===== Given records =====

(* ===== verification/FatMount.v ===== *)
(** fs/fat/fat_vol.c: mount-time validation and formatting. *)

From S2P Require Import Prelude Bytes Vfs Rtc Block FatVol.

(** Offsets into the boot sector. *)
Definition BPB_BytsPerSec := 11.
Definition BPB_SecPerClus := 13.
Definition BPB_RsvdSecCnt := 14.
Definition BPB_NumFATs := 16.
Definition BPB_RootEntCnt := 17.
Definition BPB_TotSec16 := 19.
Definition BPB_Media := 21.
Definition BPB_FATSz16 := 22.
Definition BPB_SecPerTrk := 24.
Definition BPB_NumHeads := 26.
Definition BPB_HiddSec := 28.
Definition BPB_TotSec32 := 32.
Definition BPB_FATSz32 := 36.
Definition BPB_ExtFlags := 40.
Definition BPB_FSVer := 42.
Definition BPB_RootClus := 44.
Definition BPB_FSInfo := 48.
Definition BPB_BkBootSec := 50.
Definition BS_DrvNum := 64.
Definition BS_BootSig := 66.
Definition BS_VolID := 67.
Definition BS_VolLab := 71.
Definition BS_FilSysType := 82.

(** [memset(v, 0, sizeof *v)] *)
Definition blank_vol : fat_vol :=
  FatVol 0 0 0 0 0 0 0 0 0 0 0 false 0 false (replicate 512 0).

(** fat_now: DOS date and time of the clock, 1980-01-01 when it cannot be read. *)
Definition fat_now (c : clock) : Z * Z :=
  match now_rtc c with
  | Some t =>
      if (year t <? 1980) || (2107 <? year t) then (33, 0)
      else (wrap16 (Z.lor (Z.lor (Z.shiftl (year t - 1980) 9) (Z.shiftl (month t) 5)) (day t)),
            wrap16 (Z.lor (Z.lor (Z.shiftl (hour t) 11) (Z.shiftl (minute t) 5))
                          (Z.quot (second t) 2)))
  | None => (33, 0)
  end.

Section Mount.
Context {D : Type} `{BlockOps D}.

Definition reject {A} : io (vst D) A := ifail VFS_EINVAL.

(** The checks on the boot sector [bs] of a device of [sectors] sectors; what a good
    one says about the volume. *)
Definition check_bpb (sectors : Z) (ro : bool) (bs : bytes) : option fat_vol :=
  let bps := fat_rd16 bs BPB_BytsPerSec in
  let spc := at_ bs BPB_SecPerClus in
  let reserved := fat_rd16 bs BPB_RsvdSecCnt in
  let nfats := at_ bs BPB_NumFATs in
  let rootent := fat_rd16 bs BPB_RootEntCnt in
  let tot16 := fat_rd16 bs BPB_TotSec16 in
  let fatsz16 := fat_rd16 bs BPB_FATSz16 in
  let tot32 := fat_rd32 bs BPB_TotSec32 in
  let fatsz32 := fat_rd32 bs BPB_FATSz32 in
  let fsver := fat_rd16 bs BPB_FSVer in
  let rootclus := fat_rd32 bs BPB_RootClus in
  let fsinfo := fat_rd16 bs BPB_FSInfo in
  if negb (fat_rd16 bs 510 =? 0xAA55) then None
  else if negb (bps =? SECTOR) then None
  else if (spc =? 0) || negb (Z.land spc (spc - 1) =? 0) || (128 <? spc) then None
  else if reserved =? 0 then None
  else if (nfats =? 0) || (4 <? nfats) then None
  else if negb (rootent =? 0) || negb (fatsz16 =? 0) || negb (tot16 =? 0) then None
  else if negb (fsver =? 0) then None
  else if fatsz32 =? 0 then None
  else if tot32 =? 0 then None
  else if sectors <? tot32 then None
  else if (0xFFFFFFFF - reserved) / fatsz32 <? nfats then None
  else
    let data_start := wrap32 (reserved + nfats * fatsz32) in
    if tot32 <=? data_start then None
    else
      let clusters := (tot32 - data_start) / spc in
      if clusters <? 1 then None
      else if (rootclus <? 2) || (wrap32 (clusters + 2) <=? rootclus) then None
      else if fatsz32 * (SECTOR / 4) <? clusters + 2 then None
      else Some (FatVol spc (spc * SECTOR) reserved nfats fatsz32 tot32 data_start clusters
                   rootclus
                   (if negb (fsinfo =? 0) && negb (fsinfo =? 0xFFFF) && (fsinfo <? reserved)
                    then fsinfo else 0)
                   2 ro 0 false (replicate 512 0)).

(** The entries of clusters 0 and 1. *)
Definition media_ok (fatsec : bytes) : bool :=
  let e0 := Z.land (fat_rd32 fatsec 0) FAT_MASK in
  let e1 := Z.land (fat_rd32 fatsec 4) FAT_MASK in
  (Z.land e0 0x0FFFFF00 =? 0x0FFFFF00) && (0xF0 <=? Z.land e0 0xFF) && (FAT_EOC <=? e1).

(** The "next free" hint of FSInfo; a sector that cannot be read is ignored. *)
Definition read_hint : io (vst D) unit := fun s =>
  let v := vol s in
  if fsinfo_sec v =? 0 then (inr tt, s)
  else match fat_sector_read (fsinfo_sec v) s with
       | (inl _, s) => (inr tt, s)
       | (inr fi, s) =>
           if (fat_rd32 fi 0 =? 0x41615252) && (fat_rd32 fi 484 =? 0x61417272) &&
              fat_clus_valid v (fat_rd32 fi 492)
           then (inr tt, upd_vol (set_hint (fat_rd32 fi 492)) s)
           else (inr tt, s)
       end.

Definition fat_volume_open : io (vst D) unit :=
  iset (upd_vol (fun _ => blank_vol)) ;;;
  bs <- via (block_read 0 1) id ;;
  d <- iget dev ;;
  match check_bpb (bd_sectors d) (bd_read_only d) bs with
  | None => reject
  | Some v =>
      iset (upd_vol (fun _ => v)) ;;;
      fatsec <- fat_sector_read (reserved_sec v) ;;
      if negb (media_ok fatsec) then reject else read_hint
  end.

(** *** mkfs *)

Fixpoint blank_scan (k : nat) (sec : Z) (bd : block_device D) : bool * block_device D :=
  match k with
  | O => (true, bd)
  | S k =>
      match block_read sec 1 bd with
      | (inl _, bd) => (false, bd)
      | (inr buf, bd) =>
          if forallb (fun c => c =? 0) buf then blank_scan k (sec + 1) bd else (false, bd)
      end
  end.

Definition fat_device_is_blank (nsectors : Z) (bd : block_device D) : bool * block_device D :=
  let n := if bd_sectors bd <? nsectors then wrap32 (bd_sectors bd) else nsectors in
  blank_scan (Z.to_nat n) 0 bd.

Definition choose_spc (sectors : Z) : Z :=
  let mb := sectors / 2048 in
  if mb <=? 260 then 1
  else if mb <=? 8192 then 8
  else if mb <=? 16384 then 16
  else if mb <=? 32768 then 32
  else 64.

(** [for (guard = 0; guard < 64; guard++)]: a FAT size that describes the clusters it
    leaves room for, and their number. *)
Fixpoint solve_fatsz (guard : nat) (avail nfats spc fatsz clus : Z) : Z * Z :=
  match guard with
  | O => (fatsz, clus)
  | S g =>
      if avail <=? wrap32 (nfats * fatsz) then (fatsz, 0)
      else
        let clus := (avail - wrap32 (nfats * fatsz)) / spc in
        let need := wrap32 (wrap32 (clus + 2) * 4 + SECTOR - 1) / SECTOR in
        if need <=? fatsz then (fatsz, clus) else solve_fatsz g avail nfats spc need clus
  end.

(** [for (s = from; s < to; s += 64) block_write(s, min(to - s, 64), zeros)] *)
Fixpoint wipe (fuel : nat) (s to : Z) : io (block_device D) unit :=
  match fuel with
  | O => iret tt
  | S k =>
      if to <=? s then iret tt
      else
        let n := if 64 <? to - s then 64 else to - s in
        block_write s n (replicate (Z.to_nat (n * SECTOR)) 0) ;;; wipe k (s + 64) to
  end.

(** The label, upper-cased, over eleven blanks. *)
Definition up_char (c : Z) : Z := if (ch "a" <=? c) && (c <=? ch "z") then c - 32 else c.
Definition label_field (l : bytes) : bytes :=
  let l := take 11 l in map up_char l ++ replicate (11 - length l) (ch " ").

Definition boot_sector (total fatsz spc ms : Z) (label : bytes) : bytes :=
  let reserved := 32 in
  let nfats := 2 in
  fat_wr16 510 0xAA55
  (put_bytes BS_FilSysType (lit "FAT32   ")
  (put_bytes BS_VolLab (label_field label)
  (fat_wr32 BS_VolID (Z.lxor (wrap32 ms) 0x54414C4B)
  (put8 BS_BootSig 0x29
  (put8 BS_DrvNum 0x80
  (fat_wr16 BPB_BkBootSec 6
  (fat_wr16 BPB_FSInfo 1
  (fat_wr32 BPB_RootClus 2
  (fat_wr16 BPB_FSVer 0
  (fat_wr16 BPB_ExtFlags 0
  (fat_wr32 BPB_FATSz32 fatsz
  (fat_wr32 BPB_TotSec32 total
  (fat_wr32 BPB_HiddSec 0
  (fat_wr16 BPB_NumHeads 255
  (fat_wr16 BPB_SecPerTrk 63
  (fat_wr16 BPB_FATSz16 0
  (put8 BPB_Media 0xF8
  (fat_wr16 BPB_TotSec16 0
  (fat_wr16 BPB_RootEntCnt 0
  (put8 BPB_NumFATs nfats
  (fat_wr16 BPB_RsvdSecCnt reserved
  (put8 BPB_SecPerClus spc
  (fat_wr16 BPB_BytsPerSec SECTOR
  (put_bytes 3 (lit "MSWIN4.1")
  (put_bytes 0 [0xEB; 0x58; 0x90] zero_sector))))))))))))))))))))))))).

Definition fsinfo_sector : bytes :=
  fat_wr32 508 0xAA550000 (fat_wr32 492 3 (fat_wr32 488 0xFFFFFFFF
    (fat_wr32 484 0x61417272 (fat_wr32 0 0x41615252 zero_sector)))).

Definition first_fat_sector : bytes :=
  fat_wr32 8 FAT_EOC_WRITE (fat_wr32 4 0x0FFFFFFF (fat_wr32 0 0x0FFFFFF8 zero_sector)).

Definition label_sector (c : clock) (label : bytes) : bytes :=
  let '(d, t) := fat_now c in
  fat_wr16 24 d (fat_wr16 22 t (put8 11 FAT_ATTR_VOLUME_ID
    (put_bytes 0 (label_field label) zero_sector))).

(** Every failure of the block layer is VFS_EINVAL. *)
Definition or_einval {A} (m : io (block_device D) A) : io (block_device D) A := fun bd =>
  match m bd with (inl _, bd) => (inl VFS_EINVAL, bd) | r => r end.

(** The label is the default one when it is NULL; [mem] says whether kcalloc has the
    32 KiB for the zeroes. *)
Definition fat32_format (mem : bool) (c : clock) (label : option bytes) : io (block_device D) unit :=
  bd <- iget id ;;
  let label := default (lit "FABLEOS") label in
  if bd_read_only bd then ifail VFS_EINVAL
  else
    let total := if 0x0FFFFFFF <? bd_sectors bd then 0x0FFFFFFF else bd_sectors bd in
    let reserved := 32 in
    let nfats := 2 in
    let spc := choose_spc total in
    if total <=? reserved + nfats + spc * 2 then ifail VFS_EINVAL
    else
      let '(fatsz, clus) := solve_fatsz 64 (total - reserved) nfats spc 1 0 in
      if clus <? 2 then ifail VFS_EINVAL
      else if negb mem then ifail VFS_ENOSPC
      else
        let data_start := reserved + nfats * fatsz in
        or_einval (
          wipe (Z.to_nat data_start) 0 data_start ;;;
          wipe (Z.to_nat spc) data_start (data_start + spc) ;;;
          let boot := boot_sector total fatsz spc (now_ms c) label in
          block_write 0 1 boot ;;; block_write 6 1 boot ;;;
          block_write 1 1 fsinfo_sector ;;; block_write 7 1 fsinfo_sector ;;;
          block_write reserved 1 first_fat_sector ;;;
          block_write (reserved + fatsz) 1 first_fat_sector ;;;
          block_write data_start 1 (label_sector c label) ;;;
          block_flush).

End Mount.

=====

• **Try it**:
Repeat the lines above, from the one containing "block_write 1 1" to the final line, word for word and with nothing else.

• **Reply**:
          block_write 1 1 fsinfo_sector ;;; block_write 7 1 fsinfo_sector ;;;
          block_write reserved 1 first_fat_sector ;;;
          block_write (reserved + fatsz) 1 first_fat_sector ;;;
          block_write data_start 1 (label_sector c label) ;;;
          block_flush).

End Mount.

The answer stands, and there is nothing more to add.